+++ Given entries

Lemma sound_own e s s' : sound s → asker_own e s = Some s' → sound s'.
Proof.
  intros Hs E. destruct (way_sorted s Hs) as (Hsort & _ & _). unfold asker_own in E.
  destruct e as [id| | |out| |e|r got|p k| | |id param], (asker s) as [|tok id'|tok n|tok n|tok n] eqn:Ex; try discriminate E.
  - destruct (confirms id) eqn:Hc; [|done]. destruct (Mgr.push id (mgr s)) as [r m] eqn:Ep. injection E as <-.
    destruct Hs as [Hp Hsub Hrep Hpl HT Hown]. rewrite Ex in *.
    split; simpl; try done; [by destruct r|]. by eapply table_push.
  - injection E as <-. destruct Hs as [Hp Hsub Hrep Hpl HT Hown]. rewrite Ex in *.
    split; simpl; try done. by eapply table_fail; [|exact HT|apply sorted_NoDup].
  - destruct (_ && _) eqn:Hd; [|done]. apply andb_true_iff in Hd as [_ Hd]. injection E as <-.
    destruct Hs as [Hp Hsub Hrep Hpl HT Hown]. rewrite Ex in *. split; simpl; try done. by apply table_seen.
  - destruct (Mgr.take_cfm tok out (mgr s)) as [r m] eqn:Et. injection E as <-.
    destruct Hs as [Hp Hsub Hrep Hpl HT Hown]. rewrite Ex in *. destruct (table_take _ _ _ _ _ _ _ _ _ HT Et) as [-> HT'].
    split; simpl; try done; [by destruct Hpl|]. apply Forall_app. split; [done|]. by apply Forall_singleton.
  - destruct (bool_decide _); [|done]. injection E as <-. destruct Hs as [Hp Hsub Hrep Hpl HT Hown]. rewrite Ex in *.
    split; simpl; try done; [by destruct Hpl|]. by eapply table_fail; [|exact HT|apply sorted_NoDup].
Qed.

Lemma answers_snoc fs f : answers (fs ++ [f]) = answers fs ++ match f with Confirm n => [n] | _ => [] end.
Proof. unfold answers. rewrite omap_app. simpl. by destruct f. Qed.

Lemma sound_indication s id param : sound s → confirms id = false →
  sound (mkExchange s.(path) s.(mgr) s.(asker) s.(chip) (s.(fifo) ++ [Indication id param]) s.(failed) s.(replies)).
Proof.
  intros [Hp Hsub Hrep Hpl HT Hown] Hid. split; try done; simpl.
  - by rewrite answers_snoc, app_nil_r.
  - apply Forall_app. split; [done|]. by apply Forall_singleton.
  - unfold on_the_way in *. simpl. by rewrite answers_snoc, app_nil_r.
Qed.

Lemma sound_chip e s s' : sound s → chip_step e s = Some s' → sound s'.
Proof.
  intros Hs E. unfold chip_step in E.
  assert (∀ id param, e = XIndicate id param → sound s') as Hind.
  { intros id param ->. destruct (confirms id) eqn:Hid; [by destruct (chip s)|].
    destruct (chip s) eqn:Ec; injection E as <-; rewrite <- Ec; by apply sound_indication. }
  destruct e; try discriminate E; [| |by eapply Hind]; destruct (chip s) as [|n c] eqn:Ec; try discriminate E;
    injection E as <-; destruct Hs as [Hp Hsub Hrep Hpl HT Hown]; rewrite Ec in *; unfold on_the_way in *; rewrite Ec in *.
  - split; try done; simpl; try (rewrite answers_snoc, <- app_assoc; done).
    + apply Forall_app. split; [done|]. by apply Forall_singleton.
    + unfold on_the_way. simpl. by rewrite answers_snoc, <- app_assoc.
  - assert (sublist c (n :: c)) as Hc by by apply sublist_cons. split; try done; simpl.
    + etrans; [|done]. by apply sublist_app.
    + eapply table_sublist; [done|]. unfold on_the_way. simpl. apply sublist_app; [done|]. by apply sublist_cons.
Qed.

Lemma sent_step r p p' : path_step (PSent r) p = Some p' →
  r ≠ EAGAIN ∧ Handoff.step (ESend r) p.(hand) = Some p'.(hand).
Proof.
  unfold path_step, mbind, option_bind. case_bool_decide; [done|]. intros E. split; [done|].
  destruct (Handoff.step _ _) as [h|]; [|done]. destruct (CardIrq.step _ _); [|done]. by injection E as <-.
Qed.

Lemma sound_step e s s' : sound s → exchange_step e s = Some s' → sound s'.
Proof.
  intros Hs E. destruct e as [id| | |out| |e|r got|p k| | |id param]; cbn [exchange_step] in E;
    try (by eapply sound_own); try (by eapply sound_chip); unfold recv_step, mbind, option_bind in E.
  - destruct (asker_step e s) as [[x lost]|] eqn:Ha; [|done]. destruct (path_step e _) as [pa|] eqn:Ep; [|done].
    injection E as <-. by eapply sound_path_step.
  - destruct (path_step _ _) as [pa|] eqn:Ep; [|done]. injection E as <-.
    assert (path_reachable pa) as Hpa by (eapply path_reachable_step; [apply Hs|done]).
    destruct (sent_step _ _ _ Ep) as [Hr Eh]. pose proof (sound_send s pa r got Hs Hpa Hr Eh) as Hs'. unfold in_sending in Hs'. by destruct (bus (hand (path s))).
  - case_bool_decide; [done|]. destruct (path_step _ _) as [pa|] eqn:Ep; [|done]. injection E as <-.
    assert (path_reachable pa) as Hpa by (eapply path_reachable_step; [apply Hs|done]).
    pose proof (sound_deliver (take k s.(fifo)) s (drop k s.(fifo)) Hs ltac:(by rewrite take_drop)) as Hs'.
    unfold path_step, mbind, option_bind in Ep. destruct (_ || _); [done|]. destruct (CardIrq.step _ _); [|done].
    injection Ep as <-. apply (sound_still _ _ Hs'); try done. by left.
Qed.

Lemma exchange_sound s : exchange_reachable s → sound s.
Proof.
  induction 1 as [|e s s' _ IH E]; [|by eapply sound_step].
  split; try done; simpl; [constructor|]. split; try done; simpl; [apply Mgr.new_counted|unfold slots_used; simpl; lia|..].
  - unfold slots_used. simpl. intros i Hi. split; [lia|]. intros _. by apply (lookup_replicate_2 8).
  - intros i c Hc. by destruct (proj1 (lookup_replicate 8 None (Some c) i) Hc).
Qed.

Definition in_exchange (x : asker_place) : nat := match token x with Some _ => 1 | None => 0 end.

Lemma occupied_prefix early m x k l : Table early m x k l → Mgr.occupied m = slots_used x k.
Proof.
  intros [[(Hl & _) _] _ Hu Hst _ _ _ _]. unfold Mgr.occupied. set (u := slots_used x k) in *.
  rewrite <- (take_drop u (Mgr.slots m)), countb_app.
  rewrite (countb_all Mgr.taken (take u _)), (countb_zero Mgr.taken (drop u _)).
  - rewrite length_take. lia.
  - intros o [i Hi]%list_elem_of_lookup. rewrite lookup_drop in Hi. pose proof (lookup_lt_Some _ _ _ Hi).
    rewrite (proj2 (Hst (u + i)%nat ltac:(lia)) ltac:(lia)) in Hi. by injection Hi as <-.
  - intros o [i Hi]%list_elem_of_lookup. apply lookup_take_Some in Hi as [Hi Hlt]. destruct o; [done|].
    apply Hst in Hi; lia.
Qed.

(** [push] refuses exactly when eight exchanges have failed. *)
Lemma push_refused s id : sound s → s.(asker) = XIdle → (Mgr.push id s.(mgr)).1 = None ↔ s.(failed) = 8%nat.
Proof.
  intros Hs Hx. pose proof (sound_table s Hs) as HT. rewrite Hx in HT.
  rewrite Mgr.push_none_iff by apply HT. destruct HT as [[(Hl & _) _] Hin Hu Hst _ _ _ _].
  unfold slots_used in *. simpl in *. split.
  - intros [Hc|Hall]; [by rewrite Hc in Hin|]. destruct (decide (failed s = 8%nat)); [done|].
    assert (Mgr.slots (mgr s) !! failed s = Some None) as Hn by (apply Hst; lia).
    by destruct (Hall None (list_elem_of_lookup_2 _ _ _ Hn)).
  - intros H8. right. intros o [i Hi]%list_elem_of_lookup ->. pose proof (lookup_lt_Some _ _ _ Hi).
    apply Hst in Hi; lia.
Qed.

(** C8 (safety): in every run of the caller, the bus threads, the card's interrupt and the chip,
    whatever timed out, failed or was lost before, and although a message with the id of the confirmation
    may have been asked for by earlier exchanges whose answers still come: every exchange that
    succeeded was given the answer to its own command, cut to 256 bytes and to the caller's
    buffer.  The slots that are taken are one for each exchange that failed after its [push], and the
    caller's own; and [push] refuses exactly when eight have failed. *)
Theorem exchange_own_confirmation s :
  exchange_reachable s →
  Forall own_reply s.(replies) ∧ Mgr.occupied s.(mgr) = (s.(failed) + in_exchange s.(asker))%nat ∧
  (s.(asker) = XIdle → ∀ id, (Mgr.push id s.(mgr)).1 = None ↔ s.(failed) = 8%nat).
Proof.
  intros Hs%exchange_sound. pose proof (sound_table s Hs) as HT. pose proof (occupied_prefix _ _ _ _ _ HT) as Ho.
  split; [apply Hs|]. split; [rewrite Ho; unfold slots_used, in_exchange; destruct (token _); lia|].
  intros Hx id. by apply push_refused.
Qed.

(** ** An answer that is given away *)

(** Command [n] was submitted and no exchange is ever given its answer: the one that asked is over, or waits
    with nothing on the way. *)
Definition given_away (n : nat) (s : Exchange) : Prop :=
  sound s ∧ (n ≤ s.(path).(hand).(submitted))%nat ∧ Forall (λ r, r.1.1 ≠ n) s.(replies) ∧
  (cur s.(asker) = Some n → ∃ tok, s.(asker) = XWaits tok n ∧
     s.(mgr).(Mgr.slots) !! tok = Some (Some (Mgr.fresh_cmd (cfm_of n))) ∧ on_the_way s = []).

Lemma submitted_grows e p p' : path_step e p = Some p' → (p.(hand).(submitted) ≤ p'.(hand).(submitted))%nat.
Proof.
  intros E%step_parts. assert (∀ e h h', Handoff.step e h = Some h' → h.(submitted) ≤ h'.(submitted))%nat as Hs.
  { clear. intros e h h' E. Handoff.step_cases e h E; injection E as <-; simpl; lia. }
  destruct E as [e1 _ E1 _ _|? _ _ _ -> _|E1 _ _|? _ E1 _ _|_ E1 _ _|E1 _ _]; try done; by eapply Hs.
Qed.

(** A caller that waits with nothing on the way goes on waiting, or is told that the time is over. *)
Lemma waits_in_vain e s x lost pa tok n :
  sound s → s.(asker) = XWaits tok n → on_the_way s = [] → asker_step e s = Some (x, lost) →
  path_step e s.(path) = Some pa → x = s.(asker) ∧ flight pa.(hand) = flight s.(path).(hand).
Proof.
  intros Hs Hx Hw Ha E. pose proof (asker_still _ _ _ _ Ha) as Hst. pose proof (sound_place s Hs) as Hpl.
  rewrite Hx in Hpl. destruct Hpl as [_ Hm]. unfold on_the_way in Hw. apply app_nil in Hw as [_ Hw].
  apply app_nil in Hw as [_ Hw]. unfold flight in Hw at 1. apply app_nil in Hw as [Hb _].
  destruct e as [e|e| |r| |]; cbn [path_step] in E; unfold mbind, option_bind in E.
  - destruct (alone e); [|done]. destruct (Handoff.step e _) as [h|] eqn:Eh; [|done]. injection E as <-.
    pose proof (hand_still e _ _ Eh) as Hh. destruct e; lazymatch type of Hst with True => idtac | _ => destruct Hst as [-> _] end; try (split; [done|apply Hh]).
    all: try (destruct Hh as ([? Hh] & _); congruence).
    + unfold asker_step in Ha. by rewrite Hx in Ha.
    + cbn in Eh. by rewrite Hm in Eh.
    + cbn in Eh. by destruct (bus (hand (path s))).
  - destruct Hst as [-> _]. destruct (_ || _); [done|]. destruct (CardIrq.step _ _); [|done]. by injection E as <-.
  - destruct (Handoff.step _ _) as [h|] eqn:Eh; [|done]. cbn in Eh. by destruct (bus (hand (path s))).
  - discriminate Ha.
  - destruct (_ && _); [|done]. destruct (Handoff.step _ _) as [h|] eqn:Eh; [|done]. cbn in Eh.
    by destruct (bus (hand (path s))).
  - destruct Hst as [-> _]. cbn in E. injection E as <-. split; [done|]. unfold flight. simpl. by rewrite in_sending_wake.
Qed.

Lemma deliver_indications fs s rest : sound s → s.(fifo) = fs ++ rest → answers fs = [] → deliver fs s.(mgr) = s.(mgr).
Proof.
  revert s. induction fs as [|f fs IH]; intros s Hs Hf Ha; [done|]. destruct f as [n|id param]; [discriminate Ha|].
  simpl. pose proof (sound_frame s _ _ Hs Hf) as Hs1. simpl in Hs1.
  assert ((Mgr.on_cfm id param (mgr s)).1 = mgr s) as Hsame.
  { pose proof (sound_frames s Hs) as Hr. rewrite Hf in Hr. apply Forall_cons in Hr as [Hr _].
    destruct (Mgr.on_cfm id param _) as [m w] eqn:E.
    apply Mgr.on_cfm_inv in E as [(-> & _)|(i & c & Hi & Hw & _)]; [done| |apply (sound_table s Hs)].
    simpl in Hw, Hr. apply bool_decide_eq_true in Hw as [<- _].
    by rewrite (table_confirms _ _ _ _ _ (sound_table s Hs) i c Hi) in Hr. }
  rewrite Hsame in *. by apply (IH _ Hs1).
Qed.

++++++
+++ Given entries

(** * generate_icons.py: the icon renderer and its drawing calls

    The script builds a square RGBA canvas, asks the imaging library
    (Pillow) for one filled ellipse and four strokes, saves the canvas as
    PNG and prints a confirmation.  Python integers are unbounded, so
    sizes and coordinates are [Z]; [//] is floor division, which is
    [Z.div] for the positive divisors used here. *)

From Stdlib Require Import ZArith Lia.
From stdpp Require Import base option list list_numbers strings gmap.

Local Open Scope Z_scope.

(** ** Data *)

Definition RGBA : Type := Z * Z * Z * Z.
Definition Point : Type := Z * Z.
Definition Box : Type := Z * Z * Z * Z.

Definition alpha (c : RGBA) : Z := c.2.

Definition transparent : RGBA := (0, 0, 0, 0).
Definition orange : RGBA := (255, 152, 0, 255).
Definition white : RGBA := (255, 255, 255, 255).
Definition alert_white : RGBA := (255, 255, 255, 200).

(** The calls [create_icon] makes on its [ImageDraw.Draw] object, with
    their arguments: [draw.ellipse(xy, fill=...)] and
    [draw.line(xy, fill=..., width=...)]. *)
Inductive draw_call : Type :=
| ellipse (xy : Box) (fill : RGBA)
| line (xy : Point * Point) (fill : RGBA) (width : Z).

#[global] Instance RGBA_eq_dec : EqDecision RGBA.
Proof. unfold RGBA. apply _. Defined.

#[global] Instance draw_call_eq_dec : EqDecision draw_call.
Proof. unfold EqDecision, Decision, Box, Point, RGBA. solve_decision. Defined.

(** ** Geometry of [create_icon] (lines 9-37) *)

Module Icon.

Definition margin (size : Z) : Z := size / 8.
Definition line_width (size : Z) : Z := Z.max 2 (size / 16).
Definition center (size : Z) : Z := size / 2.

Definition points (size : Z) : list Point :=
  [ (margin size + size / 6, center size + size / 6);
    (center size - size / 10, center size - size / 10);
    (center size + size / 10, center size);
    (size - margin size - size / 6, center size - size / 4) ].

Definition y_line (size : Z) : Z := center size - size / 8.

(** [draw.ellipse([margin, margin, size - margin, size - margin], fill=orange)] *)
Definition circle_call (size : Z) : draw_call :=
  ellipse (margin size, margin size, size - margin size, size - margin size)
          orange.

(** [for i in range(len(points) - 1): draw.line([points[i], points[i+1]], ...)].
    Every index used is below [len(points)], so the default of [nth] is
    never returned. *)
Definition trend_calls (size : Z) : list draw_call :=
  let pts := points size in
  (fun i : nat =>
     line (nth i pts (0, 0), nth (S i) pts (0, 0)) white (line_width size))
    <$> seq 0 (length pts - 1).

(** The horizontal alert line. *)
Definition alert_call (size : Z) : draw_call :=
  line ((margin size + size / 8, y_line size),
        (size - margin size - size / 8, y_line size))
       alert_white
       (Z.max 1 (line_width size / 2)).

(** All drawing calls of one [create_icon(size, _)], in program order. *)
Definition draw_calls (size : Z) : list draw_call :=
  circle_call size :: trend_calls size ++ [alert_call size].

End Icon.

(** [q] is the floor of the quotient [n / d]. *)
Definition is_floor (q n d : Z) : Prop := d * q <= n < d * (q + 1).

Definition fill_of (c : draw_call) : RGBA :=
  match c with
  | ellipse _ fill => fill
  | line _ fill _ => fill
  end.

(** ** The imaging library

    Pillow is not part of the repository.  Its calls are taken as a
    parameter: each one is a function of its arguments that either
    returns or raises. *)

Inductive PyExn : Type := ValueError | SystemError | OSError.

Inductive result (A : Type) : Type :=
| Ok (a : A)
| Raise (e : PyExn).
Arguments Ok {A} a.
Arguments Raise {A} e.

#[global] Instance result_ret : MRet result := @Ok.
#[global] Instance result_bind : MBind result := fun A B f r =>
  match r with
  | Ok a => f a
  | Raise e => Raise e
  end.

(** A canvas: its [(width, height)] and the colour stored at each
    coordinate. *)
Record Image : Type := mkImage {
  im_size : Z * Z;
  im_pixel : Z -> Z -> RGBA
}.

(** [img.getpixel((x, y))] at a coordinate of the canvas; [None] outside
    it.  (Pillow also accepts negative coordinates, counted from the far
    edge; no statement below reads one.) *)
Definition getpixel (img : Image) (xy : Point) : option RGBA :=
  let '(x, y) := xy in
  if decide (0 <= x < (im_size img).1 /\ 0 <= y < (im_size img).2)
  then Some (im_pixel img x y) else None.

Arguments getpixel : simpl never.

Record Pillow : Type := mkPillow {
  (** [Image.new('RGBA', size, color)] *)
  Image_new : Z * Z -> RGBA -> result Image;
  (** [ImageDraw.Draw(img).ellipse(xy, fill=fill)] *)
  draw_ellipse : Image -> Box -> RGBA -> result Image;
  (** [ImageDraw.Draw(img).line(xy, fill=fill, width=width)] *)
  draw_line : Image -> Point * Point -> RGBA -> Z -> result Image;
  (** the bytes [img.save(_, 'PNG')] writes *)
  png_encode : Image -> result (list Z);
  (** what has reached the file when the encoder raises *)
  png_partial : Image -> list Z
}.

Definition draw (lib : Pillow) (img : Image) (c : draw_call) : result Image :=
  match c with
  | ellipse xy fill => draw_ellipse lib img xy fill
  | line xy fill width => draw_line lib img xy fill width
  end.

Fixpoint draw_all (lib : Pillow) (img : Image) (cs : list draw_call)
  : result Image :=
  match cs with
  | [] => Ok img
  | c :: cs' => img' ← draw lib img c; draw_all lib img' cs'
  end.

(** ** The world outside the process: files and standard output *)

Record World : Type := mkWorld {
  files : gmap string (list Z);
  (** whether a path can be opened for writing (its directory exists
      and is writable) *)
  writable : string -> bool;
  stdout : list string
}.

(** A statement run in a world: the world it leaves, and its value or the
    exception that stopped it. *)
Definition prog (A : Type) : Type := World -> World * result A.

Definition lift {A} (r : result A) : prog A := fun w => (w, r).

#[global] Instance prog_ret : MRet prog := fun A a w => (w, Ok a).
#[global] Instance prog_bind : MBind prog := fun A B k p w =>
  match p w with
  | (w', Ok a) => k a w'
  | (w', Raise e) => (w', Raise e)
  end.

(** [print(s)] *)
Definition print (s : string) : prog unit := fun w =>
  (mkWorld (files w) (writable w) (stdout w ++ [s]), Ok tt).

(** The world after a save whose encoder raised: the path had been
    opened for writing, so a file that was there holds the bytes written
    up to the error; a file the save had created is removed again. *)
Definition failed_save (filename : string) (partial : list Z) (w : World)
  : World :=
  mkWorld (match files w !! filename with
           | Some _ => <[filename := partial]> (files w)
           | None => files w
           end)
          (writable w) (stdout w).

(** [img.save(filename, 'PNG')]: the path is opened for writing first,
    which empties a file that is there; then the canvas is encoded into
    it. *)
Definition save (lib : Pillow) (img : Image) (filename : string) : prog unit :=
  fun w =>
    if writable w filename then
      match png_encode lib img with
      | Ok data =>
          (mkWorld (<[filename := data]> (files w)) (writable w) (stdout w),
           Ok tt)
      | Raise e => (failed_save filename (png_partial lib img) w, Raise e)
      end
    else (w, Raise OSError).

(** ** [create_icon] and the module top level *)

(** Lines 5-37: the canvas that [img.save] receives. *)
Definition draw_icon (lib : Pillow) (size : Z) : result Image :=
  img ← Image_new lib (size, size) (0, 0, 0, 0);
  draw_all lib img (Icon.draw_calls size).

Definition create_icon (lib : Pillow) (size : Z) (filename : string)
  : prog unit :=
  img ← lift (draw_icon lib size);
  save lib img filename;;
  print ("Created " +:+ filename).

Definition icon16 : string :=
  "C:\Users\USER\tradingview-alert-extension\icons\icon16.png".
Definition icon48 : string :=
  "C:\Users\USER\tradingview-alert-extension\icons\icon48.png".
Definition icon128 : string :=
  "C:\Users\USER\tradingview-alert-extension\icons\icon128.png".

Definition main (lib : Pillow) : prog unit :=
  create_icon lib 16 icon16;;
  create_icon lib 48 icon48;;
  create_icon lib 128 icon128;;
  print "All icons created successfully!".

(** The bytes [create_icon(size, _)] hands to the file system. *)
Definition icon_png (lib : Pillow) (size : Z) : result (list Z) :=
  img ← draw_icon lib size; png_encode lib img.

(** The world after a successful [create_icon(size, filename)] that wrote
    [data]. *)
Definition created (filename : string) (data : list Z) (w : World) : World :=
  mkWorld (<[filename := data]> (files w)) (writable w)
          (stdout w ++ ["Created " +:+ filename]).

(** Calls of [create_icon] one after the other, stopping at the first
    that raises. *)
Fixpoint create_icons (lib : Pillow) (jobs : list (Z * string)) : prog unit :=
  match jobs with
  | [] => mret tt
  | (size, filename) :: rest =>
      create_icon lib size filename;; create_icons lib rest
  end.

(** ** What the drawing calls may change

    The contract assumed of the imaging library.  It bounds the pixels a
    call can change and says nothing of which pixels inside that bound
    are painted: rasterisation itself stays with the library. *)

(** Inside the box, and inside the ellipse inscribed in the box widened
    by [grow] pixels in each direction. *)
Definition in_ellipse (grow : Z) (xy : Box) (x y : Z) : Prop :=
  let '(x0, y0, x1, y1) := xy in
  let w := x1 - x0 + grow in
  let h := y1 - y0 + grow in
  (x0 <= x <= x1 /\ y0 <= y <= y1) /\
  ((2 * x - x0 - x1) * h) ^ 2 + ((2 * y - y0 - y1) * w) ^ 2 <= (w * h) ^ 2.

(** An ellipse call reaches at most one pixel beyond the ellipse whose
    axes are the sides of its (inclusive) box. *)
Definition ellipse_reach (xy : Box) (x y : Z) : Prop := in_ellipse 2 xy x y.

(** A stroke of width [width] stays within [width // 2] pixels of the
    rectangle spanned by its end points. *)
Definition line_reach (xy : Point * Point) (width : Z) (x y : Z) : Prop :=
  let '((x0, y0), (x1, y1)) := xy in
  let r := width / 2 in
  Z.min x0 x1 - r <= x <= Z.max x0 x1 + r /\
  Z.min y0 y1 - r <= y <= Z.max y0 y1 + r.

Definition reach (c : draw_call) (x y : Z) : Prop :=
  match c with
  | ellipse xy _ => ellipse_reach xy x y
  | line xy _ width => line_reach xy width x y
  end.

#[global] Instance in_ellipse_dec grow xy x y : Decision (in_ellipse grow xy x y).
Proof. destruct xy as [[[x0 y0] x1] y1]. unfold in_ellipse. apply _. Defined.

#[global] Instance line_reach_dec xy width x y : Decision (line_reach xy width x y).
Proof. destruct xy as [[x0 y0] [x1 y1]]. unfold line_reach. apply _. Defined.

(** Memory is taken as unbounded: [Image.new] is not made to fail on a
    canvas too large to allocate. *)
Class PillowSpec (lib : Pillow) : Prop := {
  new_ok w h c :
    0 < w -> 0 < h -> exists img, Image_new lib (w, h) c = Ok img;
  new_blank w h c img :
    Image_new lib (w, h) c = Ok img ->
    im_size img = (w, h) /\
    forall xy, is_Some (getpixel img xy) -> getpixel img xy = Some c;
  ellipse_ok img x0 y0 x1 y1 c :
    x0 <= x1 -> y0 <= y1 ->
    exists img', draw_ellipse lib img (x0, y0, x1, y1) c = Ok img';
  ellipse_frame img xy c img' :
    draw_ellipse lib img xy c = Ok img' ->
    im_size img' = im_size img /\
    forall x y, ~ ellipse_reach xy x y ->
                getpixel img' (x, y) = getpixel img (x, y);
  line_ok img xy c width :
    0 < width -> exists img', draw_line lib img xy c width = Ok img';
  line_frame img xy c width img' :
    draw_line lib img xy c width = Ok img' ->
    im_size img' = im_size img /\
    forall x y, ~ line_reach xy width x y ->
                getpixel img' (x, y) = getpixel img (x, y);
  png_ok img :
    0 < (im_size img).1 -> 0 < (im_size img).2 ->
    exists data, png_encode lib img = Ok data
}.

++++++

> _What to do_
Give again exactly, and only, the lines above starting at the one with "destruct e as [e|e|" and ending at the one with "- destruct (alone".

> _Response to this exercise_
  destruct e as [e|e| |r| |]; cbn [path_step] in E; unfold mbind, option_bind in E.
  - destruct (alone e); [|done]. destruct (Handoff.step e _) as [h|] eqn:Eh; [|done]. injection E as <-.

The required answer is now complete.